◆ **What is expected**: Using the data beneath this instruction, retype only the lines from the one that contains "let r := Int64.div m 10 in" down to the one that contains "(** The streaming", both included, exactly as they appear.

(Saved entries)
※ ※ ※

(** [bins[i]++].  An index outside the vector is undefined behaviour in
    the program; here it leaves the vector alone. *)
Fixpoint increment (bins : list Z) (i : nat) : list Z :=
  match bins, i with
  | [], _ => []
  | b :: rest, O => (b + 1)%Z :: rest
  | b :: rest, S i' => b :: increment rest i'
  end.

Definition increment_at (bins : list Z) (bin_index : Z) : list Z :=
  if (bin_index <? 0)%Z then bins else increment bins (Z.to_nat bin_index).

(** The histogram update of the runners: [dividers] are those of
    [m_histogram], [h] is the histogram that receives the count. *)
Definition observe (dividers : list Q) (h : t) (total_score : Q) : t :=
  if Dbl.ltb total_score 0 then
    mk (Histogram.dividers h) (bins h) (underflow h + 1) (overflow h)
  else if Dbl.leb (last dividers 0) total_score then
    mk (Histogram.dividers h) (bins h) (underflow h) (overflow h + 1)
  else
    let bin_index := (Z.of_nat (upper_bound dividers total_score) - 1)%Z in
    mk (Histogram.dividers h) (increment_at (bins h) bin_index)
       (underflow h) (overflow h).

(** [for j < bins.size(): bins[j] += other.bins[j]]. *)
Fixpoint add_bins (bins other : list Z) : list Z :=
  match bins, other with
  | b :: rest, o :: rest' => (b + o)%Z :: add_bins rest rest'
  | _, _ => bins
  end.

Definition absorb (h th : t) : t :=
  mk (dividers h) (add_bins (bins h) (bins th))
     (underflow h + underflow th) (overflow h + overflow th).

Definition total (h : t) : Z :=
  (fold_right Z.add 0 (bins h) + underflow h + overflow h)%Z.

Definition bin_sum (bins : list Z) : Z := fold_right Z.add 0%Z bins.

(** Edges as [setCustomHistogramBins] lays them out. *)
Definition edges_ok (ds : list Q) : Prop := exists rest, ds = 0 :: 1 :: rest.

(** One bin per pair of neighbouring edges. *)
Definition shaped (ds : list Q) (h : t) : Prop :=
  List.length (bins h) = (List.length ds - 1)%nat.

End Histogram.

Module MonteCarloSimulator.

Local Open Scope Q_scope.

(** The members of the simulator that the histogram depends on. *)
Record t : Type := mk {
  m_histogram : Histogram.t;
  m_histogram_configured : bool
}.

(** A freshly constructed simulator. *)
Definition fresh : t := mk Histogram.empty false.

Definition setCustomHistogramBins (sim : t) (dividers : list Q) : Outcome t :=
  match dividers with
  | [] => Throws "Custom dividers must not be empty and must start with a value >= 1."
  | front :: _ =>
      if Dbl.ltb front 1 then
        Throws "Custom dividers must not be empty and must start with a value >= 1."
      else
        let ds := 0 :: 1 :: dividers in
        Returns (mk (Histogram.mk ds (Histogram.zero_bins ds)
                       (Histogram.underflow (m_histogram sim))
                       (Histogram.overflow (m_histogram sim)))
                    true)
  end.

(** [for (val = from; val <= to; val += step) dividers.push_back(val)],
    with at most [n] iterations left. *)
Fixpoint steps (n : nat) (from to step : Q) : list Q :=
  match n with
  | O => []
  | S n' => if Dbl.leb from to then from :: steps n' (from + step) to step
            else []
  end.

Definition progressive_dividers : list Q :=
  steps 20 5 100 5 ++ steps 40 110 500 10
  ++ steps 15 600 2000 100 ++ steps 36 2500 20000 500.

Definition setProgressiveHistogramBins (sim : t) : Outcome t :=
  setCustomHistogramBins sim progressive_dividers.

Definition setFixedWidthHistogramBins (sim : t) (max_val : Q) (num_bins : Z)
  : Outcome t :=
  if Dbl.leb max_val 1 || (num_bins <? 1)%Z then
    Throws "Max value must be > 1 and num_bins must be > 0."
  else
    let bin_width := (max_val - 1) / Dbl.ofZ num_bins in
    setCustomHistogramBins sim
      (map (fun i => 1 + Dbl.ofZ (Z.of_nat i + 1) * bin_width)
           (seq 0 (Z.to_nat num_bins))).

(** [setFixedWidthHistogramBins] with the roundings of its [double]
    operations written out (the conversions of [int] to [double] are
    exact); with the identity for [rnd] this is the function above. *)
Definition setFixedWidthHistogramBins_rounded (rnd : Q -> Q) (fused : bool)
           (sim : t) (max_val : Q) (num_bins : Z) : Outcome t :=
  if Dbl.leb max_val 1 || (num_bins <? 1)%Z then
    Throws "Max value must be > 1 and num_bins must be > 0."
  else
    let bin_width := rnd (rnd (max_val - 1) / Dbl.ofZ num_bins) in
    setCustomHistogramBins sim
      (map (fun i => rnd (1 + Dbl.product rnd fused
                                (Dbl.ofZ (Z.of_nat i + 1) * bin_width)))
           (seq 0 (Z.to_nat num_bins))).

Definition reset_histogram (h : Histogram.t) : Histogram.t :=
  Histogram.mk (Histogram.dividers h)
               (Histogram.zero_bins (Histogram.dividers h)) 0 0.

Definition resetState (sim : t) : t :=
  if m_histogram_configured sim
  then mk (reset_histogram (m_histogram sim)) true
  else sim.

(** What [run] does to the histogram before it dispatches. *)
Definition prepare (sim : t) : Outcome t :=
  let sim1 := resetState sim in
  if m_histogram_configured sim1 then Returns sim1
  else setProgressiveHistogramBins sim1.

(** *** Number of rounds *)

(** Trips of [for (long long i = 0; i < n; ++i)]. *)
Definition trips (n : Z) : Z := Z.max 0 n.

(** [run(numSimulations, ...)]: the number of calls of
    [simulateGameRound] made by the runner it dispatches to; the four
    runners loop [numSimulations] times. *)
Definition run_rounds (numSimulations : Z) (sim_mode : SimulationMode) : Z :=
  let effective_simulations :=
    match sim_mode with
    | FG_ONLY =>
        let e := Int64.div numSimulations 10 in
        if (e =? 0)%Z && (numSimulations >? 0)%Z then 1%Z else e
    | _ => numSimulations
    end in
  trips effective_simulations.

(** [run(k, m, ...)]: every runner loops [k] times over [m] rounds. *)
Definition run_batched_rounds (k m : Z) (sim_mode : SimulationMode)
  : Outcome Z :=
  let numBatches := k in
  let numSimulations := Int64.mul k m in
  if (numSimulations <=? 0)%Z then
    Throws "Total number of simulations (k * m) must be positive."
  else
    let numRounds :=
      match sim_mode with
      | FG_ONLY =>
          let r := Int64.div m 10 in
          if (r =? 0)%Z && (numSimulations >? 0)%Z then 1%Z else r
      | _ => m
      end in
    Returns (trips numBatches * trips numRounds)%Z.

(** *** The histogram of a run *)

(** The streaming update of the single-threaded efficient runners. *)
Definition stream (h : Histogram.t) (totals : list Q) : Histogram.t :=
  fold_left (Histogram.observe (Histogram.dividers h)) totals h.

※ ※ ※

◆ **Your solution**:
          let r := Int64.div m 10 in
          if (r =? 0)%Z && (numSimulations >? 0)%Z then 1%Z else r
      | _ => m
      end in
    Returns (trips numBatches * trips numRounds)%Z.

(** *** The histogram of a run *)

(** The streaming update of the single-threaded efficient runners. *)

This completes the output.